> **What to do**: Copy all lines holding the word "World" from the entries.

> **Data for this task**:
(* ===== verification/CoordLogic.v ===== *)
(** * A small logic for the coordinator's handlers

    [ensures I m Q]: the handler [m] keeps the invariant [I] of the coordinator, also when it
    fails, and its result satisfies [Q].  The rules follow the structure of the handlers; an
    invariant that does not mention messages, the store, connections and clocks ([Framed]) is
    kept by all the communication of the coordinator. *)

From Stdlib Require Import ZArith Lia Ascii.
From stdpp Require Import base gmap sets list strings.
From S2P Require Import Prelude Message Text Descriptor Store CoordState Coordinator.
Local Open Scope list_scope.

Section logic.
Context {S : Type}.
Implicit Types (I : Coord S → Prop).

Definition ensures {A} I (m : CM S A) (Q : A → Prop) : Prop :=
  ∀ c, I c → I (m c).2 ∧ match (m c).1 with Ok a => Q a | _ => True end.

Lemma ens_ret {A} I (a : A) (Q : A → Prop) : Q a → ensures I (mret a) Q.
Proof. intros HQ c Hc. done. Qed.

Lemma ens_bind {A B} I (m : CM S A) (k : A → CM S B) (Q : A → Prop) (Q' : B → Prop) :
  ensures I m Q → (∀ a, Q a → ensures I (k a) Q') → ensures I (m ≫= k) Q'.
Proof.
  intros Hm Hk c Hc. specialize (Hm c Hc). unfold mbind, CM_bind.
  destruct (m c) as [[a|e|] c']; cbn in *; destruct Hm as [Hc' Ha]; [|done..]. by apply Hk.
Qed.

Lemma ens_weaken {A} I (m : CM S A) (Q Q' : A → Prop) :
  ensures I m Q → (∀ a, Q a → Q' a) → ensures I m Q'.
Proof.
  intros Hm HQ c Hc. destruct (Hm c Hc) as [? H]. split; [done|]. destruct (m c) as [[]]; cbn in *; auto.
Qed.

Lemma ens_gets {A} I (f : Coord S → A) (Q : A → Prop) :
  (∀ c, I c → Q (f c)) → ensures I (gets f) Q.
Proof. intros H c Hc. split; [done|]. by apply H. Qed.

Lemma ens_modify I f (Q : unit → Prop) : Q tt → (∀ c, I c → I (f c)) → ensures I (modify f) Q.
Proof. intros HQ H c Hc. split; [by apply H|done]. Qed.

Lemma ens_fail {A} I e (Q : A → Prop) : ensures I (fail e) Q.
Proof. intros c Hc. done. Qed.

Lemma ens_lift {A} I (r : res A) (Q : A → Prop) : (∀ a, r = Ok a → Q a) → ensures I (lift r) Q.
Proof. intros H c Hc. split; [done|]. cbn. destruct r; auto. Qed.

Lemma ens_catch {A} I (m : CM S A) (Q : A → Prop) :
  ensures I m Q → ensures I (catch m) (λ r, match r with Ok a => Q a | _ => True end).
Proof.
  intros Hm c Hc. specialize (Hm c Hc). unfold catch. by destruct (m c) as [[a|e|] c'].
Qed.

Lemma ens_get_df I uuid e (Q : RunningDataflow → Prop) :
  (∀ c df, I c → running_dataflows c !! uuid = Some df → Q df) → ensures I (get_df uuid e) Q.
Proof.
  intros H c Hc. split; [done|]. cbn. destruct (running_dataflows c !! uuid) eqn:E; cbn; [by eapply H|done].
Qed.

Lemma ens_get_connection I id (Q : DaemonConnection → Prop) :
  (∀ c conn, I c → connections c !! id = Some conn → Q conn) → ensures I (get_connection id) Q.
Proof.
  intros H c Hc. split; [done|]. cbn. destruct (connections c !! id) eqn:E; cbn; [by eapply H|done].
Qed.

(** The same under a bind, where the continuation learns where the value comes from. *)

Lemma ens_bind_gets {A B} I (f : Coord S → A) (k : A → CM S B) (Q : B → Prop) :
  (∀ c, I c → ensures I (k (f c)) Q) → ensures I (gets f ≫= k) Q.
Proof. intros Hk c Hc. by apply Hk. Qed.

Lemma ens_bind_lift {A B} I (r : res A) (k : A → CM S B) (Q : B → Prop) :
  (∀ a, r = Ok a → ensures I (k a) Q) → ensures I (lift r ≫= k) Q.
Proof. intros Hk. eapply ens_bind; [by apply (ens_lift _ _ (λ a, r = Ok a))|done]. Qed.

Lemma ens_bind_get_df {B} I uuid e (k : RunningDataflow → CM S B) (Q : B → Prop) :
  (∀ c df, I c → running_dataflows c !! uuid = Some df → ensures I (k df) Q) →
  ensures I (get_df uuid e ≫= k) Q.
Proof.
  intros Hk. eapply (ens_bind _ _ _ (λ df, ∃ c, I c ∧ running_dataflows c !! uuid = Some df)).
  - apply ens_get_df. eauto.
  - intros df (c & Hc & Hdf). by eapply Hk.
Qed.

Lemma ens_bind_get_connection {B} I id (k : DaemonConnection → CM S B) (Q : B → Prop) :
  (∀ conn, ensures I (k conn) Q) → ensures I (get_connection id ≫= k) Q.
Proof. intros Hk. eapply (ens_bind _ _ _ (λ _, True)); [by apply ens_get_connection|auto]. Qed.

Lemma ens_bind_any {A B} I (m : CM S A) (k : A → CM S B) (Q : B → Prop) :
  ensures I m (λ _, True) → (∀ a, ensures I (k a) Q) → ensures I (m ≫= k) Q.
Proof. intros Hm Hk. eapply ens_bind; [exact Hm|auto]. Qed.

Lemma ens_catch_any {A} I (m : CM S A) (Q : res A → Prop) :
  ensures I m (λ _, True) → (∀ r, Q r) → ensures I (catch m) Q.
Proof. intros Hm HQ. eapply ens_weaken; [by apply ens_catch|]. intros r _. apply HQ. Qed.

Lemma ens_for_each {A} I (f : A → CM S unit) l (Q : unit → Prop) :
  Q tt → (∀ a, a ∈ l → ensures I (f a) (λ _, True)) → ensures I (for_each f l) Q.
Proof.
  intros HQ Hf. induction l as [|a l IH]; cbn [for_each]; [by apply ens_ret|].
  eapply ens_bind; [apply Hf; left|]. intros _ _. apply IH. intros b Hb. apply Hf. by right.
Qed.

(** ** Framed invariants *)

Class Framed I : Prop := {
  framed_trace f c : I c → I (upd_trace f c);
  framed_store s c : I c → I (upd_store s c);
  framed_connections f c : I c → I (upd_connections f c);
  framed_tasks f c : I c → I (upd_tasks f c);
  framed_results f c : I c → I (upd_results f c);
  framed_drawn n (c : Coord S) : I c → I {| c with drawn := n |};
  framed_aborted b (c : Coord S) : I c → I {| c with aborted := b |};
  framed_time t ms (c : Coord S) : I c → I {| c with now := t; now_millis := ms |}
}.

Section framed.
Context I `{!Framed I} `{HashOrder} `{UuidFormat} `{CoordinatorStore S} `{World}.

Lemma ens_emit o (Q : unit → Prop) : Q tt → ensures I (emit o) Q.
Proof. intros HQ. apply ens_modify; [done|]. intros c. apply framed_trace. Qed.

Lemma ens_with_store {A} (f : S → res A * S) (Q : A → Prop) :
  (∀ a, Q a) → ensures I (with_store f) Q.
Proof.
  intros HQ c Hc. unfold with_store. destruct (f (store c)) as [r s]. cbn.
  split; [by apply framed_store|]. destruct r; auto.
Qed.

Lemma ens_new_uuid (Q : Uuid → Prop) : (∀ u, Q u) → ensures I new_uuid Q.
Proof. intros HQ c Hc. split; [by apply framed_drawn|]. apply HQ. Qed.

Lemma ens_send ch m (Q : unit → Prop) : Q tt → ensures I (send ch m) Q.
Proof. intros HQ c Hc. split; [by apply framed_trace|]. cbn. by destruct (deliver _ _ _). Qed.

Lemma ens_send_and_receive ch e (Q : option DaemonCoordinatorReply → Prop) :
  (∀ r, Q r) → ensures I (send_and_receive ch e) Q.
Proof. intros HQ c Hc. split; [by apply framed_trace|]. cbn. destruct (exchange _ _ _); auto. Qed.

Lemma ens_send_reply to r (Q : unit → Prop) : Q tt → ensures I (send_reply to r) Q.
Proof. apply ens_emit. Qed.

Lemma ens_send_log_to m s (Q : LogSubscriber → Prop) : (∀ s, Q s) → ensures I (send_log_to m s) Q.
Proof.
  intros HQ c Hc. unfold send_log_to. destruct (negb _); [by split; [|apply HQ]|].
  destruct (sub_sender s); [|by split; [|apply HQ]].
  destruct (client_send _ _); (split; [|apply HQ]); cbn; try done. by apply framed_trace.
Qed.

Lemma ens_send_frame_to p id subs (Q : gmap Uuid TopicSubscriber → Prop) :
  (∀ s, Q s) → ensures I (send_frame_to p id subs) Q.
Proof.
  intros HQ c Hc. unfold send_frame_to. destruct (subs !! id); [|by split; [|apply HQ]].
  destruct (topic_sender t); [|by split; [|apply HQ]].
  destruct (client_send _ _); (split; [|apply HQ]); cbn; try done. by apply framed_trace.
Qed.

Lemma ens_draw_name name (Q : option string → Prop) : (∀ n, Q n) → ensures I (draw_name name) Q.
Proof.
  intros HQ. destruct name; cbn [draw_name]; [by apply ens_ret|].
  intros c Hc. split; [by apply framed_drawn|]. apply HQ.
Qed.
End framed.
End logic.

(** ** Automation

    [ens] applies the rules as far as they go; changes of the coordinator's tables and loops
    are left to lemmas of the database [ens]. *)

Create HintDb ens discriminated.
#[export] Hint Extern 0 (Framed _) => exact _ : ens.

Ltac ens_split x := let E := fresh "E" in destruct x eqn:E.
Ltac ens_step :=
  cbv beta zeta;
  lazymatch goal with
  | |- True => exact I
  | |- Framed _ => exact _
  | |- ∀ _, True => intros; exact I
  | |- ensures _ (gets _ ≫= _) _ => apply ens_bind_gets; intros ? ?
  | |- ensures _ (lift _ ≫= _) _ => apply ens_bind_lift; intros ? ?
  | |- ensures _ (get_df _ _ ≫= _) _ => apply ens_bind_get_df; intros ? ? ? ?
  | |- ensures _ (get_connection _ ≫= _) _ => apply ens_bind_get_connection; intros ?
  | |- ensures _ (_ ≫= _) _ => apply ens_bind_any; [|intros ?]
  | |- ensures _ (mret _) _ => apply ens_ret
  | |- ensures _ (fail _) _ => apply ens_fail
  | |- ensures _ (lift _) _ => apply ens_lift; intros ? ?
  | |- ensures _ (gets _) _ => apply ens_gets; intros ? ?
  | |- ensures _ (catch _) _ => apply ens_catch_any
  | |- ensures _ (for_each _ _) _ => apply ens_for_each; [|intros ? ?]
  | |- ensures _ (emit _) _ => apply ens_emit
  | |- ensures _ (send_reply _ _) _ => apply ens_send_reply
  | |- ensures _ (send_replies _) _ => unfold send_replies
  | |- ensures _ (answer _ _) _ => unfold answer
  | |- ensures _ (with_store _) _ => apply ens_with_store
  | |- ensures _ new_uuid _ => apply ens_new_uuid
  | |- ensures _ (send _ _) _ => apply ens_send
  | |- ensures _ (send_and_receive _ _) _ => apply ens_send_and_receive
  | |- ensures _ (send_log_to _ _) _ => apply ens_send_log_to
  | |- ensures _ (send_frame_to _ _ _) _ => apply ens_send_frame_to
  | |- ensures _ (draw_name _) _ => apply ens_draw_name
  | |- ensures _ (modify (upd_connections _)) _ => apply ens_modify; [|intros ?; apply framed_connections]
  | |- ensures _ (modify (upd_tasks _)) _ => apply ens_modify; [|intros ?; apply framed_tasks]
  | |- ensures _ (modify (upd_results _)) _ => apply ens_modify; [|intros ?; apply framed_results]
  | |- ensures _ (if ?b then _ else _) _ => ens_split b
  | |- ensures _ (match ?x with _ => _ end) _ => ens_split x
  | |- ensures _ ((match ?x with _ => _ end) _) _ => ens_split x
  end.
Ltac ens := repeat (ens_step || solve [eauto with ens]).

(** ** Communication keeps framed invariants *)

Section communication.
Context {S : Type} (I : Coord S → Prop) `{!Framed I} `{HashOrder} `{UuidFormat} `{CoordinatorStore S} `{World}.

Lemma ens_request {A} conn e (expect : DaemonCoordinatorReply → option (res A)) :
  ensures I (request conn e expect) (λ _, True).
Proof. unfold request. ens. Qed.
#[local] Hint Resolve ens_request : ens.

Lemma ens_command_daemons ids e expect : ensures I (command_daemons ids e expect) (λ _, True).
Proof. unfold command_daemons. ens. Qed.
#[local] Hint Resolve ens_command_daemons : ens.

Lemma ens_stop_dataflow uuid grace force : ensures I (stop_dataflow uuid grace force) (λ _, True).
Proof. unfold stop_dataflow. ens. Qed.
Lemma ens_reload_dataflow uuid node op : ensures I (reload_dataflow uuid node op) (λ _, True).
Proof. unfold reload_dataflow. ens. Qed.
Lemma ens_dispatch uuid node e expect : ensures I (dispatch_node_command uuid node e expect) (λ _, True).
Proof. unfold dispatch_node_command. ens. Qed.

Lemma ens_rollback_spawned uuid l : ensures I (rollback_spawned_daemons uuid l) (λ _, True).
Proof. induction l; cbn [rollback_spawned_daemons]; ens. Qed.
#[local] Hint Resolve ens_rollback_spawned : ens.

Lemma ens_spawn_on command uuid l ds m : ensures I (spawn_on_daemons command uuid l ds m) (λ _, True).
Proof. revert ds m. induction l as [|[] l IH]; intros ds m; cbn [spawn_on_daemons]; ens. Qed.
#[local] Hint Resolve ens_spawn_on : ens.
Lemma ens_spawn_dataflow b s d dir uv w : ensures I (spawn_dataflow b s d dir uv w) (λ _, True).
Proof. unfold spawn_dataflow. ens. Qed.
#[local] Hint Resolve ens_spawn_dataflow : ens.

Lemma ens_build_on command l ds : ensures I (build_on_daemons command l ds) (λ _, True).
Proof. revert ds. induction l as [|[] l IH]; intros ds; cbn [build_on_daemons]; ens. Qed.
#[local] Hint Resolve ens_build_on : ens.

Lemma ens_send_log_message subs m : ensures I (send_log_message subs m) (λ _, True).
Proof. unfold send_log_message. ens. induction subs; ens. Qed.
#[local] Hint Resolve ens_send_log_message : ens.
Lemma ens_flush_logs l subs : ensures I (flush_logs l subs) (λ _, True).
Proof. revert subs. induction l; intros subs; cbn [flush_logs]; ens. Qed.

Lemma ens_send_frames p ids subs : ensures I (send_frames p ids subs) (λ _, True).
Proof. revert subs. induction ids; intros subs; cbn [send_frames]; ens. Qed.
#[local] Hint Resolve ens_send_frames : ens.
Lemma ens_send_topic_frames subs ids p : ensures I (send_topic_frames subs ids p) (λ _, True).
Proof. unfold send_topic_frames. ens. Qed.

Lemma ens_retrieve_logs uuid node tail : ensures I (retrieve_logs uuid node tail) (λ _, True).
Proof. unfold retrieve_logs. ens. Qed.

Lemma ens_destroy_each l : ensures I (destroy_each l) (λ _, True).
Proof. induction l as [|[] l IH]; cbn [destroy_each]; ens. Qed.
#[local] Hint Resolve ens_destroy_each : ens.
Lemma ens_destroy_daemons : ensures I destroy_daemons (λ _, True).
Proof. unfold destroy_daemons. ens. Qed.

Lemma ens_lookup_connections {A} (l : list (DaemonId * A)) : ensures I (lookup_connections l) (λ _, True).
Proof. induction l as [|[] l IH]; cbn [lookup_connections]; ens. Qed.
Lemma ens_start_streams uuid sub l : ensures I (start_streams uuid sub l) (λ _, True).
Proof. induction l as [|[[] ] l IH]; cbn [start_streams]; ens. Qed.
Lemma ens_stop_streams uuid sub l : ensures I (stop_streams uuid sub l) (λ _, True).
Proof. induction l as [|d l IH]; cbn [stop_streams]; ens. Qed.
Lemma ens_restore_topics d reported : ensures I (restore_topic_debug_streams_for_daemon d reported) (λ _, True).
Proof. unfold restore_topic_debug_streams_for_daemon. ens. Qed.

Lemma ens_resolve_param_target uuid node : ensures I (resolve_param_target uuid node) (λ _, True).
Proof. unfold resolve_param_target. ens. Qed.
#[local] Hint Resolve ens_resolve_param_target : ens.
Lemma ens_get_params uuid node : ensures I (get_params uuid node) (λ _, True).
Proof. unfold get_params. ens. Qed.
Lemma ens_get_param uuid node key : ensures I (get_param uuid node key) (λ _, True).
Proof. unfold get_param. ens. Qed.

* * *

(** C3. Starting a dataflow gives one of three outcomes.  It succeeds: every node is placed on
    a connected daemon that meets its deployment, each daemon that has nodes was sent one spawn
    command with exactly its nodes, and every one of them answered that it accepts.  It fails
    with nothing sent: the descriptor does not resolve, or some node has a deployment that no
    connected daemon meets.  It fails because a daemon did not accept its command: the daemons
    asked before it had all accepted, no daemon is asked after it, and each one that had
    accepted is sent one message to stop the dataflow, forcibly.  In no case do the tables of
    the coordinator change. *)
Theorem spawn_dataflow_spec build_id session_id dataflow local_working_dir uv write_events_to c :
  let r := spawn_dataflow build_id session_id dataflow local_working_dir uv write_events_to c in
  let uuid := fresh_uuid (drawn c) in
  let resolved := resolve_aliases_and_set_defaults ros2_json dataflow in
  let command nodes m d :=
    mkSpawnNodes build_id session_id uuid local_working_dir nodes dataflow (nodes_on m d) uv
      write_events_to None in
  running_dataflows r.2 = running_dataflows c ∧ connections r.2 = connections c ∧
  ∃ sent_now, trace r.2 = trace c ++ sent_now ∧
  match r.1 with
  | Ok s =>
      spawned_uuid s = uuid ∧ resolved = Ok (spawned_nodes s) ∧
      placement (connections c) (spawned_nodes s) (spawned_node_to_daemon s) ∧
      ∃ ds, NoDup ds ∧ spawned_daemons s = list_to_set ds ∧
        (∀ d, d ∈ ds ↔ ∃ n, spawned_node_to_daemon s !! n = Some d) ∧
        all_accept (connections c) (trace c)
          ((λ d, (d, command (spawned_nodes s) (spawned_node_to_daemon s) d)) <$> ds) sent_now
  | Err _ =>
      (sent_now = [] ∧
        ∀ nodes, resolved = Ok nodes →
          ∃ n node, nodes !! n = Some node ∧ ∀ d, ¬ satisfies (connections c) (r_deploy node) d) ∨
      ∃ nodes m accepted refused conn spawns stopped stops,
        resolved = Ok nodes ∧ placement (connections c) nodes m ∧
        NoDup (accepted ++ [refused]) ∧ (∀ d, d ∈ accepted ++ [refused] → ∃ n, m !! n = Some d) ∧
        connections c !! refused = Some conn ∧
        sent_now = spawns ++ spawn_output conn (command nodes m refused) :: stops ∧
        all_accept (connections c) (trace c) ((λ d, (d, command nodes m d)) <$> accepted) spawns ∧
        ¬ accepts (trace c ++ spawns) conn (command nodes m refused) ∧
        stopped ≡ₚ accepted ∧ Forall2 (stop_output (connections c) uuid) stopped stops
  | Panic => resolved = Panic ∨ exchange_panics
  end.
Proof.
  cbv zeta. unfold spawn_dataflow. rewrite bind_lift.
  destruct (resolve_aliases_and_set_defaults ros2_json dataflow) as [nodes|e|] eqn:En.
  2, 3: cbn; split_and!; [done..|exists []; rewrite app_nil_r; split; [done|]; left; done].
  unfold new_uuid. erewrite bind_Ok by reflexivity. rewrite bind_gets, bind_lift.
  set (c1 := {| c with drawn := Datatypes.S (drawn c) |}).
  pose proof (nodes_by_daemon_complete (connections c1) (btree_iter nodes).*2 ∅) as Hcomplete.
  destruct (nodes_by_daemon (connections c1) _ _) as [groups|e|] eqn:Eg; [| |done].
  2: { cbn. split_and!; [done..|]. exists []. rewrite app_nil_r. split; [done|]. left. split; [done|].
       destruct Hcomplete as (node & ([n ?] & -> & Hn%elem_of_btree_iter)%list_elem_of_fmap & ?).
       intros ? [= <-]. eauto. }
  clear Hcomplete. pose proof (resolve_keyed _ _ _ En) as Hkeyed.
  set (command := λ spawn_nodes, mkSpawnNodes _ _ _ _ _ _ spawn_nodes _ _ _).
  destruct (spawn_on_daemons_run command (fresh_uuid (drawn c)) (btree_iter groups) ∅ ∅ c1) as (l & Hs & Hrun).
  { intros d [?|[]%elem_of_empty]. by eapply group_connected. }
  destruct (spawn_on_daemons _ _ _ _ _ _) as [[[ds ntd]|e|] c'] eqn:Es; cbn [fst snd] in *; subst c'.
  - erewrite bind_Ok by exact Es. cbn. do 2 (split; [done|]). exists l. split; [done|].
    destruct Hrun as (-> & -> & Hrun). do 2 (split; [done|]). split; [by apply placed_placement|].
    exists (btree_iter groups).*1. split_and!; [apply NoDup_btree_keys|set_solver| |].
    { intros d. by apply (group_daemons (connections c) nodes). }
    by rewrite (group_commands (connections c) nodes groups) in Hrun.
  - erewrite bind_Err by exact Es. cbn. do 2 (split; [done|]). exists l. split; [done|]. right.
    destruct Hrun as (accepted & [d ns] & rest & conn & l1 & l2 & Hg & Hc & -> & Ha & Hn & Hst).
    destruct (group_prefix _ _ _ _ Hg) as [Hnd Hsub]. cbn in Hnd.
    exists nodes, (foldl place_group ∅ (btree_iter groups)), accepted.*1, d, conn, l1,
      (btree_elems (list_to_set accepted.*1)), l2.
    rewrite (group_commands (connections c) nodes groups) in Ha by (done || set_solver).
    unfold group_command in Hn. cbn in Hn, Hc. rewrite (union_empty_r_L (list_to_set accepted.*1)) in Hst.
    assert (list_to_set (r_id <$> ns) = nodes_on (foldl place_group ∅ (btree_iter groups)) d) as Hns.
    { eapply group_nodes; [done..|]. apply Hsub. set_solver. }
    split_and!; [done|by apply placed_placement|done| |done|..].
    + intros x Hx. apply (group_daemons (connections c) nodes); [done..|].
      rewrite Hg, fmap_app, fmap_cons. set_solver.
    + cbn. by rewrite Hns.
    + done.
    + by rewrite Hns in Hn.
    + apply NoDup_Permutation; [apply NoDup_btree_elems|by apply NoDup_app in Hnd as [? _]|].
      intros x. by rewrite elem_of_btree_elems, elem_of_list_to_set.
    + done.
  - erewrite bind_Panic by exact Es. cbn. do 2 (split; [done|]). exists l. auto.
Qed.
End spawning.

> **Expected answer**:
Context I `{!Framed I} `{HashOrder} `{UuidFormat} `{CoordinatorStore S} `{World}.
Context {S : Type} (I : Coord S → Prop) `{!Framed I} `{HashOrder} `{UuidFormat} `{CoordinatorStore S} `{World}.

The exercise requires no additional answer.